Wherever the word "source" occurs in the listing, copy the whole line.

◆ ◆ ◆

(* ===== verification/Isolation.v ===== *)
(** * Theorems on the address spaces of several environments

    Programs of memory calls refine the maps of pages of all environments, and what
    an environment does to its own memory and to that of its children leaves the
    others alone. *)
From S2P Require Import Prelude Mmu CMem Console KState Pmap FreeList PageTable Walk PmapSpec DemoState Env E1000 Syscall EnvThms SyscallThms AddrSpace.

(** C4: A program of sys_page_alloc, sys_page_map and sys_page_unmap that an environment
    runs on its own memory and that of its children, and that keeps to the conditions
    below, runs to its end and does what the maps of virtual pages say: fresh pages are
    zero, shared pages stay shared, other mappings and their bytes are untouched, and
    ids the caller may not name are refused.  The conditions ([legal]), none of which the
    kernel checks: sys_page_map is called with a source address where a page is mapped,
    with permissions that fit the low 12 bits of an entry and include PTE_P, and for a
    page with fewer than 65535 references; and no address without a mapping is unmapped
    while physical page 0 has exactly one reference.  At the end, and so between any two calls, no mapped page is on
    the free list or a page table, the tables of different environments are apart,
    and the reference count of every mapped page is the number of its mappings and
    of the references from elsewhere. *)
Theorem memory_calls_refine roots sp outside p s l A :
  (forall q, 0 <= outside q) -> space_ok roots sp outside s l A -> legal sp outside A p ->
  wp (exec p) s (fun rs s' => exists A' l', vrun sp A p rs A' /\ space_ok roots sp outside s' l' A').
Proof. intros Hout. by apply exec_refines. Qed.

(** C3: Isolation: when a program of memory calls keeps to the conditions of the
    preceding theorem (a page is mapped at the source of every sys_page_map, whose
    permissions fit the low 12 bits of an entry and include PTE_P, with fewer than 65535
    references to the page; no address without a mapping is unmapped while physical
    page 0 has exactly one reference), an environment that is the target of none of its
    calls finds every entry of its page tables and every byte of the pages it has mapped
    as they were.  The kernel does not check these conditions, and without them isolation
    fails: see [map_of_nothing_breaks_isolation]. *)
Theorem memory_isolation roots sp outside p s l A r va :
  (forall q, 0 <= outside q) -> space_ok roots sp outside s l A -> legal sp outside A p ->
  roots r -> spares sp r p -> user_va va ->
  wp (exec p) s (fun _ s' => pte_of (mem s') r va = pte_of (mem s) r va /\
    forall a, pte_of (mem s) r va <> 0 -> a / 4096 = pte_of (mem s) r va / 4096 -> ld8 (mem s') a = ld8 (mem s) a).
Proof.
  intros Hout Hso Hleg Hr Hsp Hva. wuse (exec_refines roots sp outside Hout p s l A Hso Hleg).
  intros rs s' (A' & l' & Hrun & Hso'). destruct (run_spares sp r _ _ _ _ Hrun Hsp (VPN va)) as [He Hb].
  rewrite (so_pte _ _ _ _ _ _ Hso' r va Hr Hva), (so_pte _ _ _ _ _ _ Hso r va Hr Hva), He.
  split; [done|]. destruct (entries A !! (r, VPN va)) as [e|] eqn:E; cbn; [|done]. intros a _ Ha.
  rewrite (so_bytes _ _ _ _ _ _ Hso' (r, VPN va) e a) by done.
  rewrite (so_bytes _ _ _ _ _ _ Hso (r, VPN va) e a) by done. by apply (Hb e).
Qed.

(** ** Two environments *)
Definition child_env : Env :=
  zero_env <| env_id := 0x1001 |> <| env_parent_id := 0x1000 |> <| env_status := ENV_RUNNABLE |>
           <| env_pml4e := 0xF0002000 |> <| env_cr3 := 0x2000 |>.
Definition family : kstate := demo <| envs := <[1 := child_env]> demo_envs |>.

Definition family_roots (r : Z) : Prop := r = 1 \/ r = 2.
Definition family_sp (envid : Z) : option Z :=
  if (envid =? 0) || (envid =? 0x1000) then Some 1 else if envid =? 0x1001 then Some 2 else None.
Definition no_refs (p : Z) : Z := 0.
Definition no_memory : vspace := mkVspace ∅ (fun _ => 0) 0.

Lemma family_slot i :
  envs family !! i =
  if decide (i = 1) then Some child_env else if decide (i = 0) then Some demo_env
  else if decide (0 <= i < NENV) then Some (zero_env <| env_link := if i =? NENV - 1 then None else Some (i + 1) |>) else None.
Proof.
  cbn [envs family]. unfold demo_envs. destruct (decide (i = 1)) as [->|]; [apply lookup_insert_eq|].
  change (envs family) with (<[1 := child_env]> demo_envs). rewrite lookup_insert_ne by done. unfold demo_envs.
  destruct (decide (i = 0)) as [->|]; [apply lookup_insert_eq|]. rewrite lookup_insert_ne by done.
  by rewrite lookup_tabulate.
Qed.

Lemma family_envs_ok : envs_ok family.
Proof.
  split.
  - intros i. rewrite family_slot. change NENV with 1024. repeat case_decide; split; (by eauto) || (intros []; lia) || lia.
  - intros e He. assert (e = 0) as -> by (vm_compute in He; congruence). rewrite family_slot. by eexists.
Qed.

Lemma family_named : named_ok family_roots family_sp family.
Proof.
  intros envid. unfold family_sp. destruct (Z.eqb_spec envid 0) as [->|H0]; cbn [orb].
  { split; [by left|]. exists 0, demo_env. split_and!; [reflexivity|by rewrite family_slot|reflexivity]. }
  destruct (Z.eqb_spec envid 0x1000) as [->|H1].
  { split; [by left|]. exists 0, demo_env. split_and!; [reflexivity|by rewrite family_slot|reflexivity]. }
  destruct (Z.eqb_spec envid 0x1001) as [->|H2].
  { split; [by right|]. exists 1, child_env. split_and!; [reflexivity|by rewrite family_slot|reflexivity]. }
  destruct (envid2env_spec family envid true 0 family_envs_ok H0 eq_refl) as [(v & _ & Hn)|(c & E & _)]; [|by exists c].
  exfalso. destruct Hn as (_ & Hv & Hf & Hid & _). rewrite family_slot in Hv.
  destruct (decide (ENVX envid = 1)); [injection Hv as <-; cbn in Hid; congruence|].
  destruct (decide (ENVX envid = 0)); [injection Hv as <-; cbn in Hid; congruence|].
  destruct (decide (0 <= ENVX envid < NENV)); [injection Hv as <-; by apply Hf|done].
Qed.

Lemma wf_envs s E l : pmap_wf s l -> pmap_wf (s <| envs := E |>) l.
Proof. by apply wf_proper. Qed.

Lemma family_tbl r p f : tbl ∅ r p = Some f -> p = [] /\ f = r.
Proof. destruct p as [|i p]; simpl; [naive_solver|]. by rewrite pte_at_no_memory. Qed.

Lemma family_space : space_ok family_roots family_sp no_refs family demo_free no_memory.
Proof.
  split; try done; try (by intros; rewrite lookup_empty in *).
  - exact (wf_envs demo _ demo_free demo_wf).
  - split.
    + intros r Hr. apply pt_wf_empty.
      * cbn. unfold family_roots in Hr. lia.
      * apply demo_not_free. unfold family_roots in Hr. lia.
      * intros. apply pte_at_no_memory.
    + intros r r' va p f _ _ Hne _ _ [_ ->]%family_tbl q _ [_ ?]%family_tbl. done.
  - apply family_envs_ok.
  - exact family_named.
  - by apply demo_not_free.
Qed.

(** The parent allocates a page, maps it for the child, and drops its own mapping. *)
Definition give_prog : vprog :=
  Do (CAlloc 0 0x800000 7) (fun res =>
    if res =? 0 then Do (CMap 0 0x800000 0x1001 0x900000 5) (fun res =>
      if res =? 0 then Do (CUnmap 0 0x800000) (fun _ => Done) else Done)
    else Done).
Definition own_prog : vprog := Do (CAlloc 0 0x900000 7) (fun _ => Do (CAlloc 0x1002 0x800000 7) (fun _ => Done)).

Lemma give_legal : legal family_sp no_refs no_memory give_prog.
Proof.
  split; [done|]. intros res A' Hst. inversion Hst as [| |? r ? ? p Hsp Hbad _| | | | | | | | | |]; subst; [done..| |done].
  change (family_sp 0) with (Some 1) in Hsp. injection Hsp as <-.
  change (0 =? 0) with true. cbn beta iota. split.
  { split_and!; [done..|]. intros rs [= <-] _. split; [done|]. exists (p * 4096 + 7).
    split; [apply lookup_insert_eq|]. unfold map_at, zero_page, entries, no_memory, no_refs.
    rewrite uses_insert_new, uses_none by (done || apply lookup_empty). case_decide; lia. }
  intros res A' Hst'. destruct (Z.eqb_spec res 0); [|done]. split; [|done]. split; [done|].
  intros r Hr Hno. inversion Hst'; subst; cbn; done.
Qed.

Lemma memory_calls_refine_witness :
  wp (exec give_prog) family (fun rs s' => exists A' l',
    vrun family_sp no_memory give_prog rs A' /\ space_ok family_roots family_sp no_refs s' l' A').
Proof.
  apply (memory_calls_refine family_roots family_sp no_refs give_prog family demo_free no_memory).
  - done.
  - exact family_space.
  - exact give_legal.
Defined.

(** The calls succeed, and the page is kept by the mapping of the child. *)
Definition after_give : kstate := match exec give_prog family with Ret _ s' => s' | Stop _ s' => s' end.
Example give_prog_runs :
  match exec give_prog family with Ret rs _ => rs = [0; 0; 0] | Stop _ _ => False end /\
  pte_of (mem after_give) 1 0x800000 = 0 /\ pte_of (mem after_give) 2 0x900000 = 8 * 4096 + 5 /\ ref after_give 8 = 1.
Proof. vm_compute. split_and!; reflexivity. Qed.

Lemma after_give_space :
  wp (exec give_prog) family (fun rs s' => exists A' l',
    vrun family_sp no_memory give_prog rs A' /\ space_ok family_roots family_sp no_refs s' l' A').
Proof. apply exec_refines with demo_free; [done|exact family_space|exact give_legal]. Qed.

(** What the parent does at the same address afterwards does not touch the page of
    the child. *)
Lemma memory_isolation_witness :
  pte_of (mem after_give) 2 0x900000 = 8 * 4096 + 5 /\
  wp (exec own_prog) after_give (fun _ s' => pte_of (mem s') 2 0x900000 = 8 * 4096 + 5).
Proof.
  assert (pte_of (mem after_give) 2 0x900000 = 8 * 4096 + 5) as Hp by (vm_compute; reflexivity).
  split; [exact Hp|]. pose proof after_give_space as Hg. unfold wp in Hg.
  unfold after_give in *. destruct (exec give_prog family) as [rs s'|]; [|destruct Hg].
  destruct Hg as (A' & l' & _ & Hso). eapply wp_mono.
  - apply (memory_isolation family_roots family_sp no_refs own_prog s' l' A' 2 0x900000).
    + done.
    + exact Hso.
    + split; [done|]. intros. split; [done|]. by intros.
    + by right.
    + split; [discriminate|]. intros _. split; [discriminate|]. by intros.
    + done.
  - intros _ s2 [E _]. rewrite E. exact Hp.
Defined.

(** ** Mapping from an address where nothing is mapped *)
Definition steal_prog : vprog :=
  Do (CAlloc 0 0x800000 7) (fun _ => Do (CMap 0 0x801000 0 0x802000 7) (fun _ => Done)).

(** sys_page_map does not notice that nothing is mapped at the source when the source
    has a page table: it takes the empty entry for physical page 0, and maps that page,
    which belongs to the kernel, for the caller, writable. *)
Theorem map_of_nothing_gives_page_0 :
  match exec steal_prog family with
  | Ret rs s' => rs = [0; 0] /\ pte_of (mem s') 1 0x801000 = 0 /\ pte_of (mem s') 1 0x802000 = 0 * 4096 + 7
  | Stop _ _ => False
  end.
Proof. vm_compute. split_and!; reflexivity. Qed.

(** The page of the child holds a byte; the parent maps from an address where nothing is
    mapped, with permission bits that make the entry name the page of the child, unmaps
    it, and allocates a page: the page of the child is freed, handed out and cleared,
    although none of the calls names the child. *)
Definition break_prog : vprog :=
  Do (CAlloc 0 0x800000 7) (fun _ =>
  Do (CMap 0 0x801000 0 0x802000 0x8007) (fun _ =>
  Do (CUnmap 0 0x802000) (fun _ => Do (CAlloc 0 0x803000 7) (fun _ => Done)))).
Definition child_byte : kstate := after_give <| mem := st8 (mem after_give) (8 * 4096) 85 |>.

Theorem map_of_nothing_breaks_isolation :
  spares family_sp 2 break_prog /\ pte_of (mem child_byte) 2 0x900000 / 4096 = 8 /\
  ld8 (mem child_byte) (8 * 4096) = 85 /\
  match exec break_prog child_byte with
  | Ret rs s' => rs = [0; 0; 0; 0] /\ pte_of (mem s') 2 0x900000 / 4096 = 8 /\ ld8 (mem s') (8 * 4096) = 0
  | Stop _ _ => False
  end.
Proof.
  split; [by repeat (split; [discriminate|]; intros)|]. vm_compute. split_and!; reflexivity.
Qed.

◆ ◆ ◆

#### Answer below
    kernel checks: sys_page_map is called with a source address where a page is mapped,
    preceding theorem (a page is mapped at the source of every sys_page_map, whose
(** sys_page_map does not notice that nothing is mapped at the source when the source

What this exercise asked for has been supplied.